The 2026 context: why this step matters now
Two industry moves make timing verification on RISC‑V critical in 2026. First, Vector acquired StatInf’s RocqStat technology in January 2026 to integrate timing analysis directly into VectorCAST, signaling that timing safety is moving into mainstream verification workflows (Automotive World, Jan 2026). Second, SiFive’s announced integration of NVIDIA NVLink Fusion into RISC‑V IP means RISC‑V SoCs are increasingly heterogeneous—CPU cores, vector units, and GPU interconnects—making cross‑domain timing analysis essential (Forbes/Tech press, Jan 2026).
Who this guide is for
- Embedded software engineers targeting SiFive RISC‑V cores (U‑class, E‑class, or S‑class).
- Verification engineers integrating WCET and timing safety into VectorCAST or CI pipelines.
- System architects measuring end‑to‑end latency in embedded AI workloads that use RVV or GPU offload.

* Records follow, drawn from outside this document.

(** C9. A chord keyed to an existing Space token is ignored exactly like
    an orphan: the whitespace branch never looks the key up, so the render
    is the same as without that entry. *)
Theorem space_slot_chord_ignored (truetype : FontRequest -> option Font)
    (load_default : Font) (lyrics : str) (cm : gmap (Z * Z) str) (cfg : Config)
    (li ti : nat) (line tok v : str) :
  cm !! (Z.of_nat li, Z.of_nat ti) = Some v ->
  splitlines lyrics !! li = Some line ->
  tokenize_line line !! ti = Some tok ->
  py_str_isspace tok = true ->
  render_chorded_lyrics truetype load_default lyrics cm cfg =
  render_chorded_lyrics truetype load_default lyrics
    (delete (Z.of_nat li, Z.of_nat ti) cm) cfg.
Proof.
  intros _ Hl Ht Hsp. apply render_ext.
  intros li' ti' (line' & tok' & Hl' & Ht' & Hsp').
  rewrite lookup_delete_ne; [done|].
  intros Heq. injection Heq as E1 E2.
  apply Nat2Z.inj in E1 as ->. apply Nat2Z.inj in E2 as ->.
  rewrite Hl in Hl'. injection Hl' as <-. rewrite Ht in Ht'.
  injection Ht' as <-. congruence.
Qed.

Lemma space_slot_chord_ignored_witness :
  render_chorded_lyrics fonts_present bitmap_font (of_string "Hello world")
    ({[(0, 1) := of_string "G"]} : gmap (Z * Z) str) default_config =
  render_chorded_lyrics fonts_present bitmap_font (of_string "Hello world")
    (delete (Z.of_nat 0, Z.of_nat 1) ({[(0, 1) := of_string "G"]} : gmap (Z * Z) str)) default_config.
Proof.
  apply (space_slot_chord_ignored _ _ _ _ _ 0 1 (of_string "Hello world")
           (of_string " ") (of_string "G")); reflexivity.
Defined.

(* ------------------------------------------------------------------ *)
(** ** Lyric tokens are single-line *)

Lemma splitlines_tokens_no_line_feed (lyrics : str) :
  Forall (fun line => Forall no_line_feed (tokenize_line line)) (splitlines lyrics).
Proof.
  apply Forall_lookup. intros li line Hl.
  apply Forall_lookup. intros ti tok Ht.
  exact (token_no_line_feed lyrics line tok li ti Hl Ht).
Qed.

(** C5. Cursor advance rule, at any token of any Line of the lyrics with
    the cursor at [x]: a Space token of at most [MAX_STRING_LENGTH]
    characters (a longer one makes [draw.textlength] raise [ValueError])
    draws nothing and moves the cursor by the measured width of the whole
    whitespace run; after a Word token the
    cursor has moved by the word's width plus the width of one space
    character [" "], whatever the following whitespace token is. *)
Theorem cursor_advance (bf cf : Font) (cm : gmap (Z * Z) str) (lyrics : str)
    (li ti : nat) (line tok : str) (y : Z) (x : Q) :
  splitlines lyrics !! li = Some line ->
  tokenize_line line !! ti = Some tok ->
  let rest := drop (S ti) (tokenize_line line) in
  (py_str_isspace tok = true ->
   Z.of_nat (length tok) <= MAX_STRING_LENGTH ->
   walk_tokens bf cf cm (Z.of_nat li) (Z.of_nat ti) y x (tok :: rest) =
   walk_tokens bf cf cm (Z.of_nat li) (Z.of_nat ti + 1) y
               (x + getlength bf tok)%Q rest) /\
  (py_str_isspace tok = false ->
   forall x2 ops,
     walk_tokens bf cf cm (Z.of_nat li) (Z.of_nat ti) y x (tok :: rest) = Some (x2, ops) ->
     exists chord_ops ops2,
       walk_tokens bf cf cm (Z.of_nat li) (Z.of_nat ti + 1) y
         (x + getlength bf tok + getlength bf (of_string " "))%Q rest = Some (x2, ops2) /\
       ops = chord_ops ++ ops2).
Proof.
  intros Hl Ht rest. pose proof (token_no_line_feed _ _ _ _ _ Hl Ht) as Hnl.
  split.
  - intros Hsp Hlen. simpl. unfold token_step.
    rewrite Hsp, (textlength_ok _ _ Hnl (proj2 (Z.leb_le _ _) Hlen)).
    simpl. destruct (walk_tokens _ _ _ _ _ _ _ rest) as [[x2 ops2]|]; done.
  - intros Hsp x2 ops Hw. simpl in Hw.
    destruct (token_step bf cf cm _ _ y x tok) as [[x1 ops1]|] eqn:Hs;
      [|discriminate].
    pose proof (token_step_cursor _ _ _ _ _ _ _ _ _ _ Hs) as Hx1.
    unfold cursor_after in Hx1. rewrite Hsp in Hx1. subst x1.
    simpl in Hw.
    destruct (walk_tokens _ _ _ _ _ _ _ rest) as [[x3 ops3]|] eqn:Hr;
      [|discriminate].
    simpl in Hw. injection Hw as <- <-. by exists ops1, ops3.
Qed.

Lemma cursor_advance_witness :
  let toks := tokenize_line (of_string "Hello  world") in
  walk_tokens mono_font mono_font ∅ (Z.of_nat 0) (Z.of_nat 1) 60 (inject_Z 130)
    (of_string "  " :: drop 2 toks) =
  walk_tokens mono_font mono_font ∅ (Z.of_nat 0) (Z.of_nat 1 + 1) 60
    (inject_Z 130 + getlength mono_font (of_string "  "))%Q (drop 2 toks).
Proof.
  apply (cursor_advance mono_font mono_font ∅ (of_string "Hello  world") 0 1
           (of_string "Hello  world") (of_string "  ") 60 (inject_Z 130));
    try reflexivity.
  vm_compute. intros H. discriminate H.
Defined.

(* ------------------------------------------------------------------ *)
(** ** The chord form: what [chord_map] and [session_state.chords] hold *)

Section Collect.
Variable widget : str -> option str.
(** * OSC buzzer server: the serial line parser, the device state store
      and the OSC dispatch engine, embedded from
      [services/esp32Service.js], [services/oscService.js] and
      [services/database.js]. *)

From stdpp Require Import gmap strings list pretty.
From Stdlib Require Import ZArith Ascii String Lia.

Open Scope string_scope.
Open Scope Z_scope.
Open Scope list_scope.

(** ** JavaScript values and the string primitives the services use

    A string is the sequence of its UTF-16 code units, and the code
    units represented are those below 256, one [ascii] each: ASCII and
    the Latin-1 supplement.  Code units from 256 on do not occur in the
    strings of this development. *)

Module Js.

(** The primitive values that flow through the two services.  Numbers are
    the integers (timestamps, counters, ports) plus [VNaN]; the rounding of
    doubles above 2^53 is not represented. *)
Inductive Val : Type :=
| VUndef
| VNull
| VBool (b : bool)
| VNum (z : Z)
| VNaN
| VStr (s : string).

(** A plain object used as a dictionary: absent properties read [undefined]. *)
Abbreviation Obj := (gmap string Val).

Definition prop (o : Obj) (k : string) : Val := default VUndef (o !! k).

Definition truthy (v : Val) : bool :=
  match v with
  | VUndef | VNull | VNaN => false
  | VBool b => b
  | VNum z => negb (z =? 0)
  | VStr s => negb (String.eqb s "")
  end.

(** [a || b] *)
Definition or (a b : Val) : Val := if truthy a then a else b.

(** [v === true] *)
Definition is_true (v : Val) : bool :=
  match v with VBool true => true | _ => false end.

Definition ToString (v : Val) : string :=
  match v with
  | VUndef => "undefined"
  | VNull => "null"
  | VBool true => "true"
  | VBool false => "false"
  | VNum z => pretty z
  | VNaN => "NaN"
  | VStr s => s
  end.

(** [ToNumber]; [None] is NaN.  The conversion of strings is the
    runtime's StringToNumber, passed in by the caller. *)
Definition ToNumber (str2num : string -> option Z) (v : Val) : option Z :=
  match v with
  | VUndef | VNaN => None
  | VNull => Some 0
  | VBool b => Some (if b then 1 else 0)
  | VNum z => Some z
  | VStr s => str2num s
  end.

(** [a - b] *)
Definition sub (str2num : string -> option Z) (a b : Val) : Val :=
  match ToNumber str2num a, ToNumber str2num b with
  | Some x, Some y => VNum (x - y)
  | _, _ => VNaN
  end.

(** [a + b]: concatenation as soon as one operand is a string. *)
Definition add (a b : Val) : Val :=
  match a, b with
  | VStr _, _ | _, VStr _ => VStr (ToString a +:+ ToString b)
  | _, _ =>
      match ToNumber (fun _ => None) a, ToNumber (fun _ => None) b with
      | Some x, Some y => VNum (x + y)
      | _, _ => VNaN
      end
  end.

Preliminaries: tools and materials you’ll need
- RocqStat license / CLI tools (or the VectorCAST builds that include RocqStat after integration).
- SiFive hardware (e.g., SiFive HiFive or custom SiFive SoC) or a trusted simulator (SiFive Freedom™ emulator, Spike + additions, or cycle‑accurate vendor models).
- RISC‑V GNU toolchain or LLVM cross toolchain used to build the target binary.
- OpenOCD or debug probe supporting RISC‑V (for hardware trace and counter readouts).
- Access to microarchitectural documentation for your SiFive core: pipeline stages, cache sizes/latency, prefetch behavior and vector unit microops.
High‑level workflow (inverted pyramid)
- Build a stable, linkable RISC‑V binary with symbols and deterministic layout.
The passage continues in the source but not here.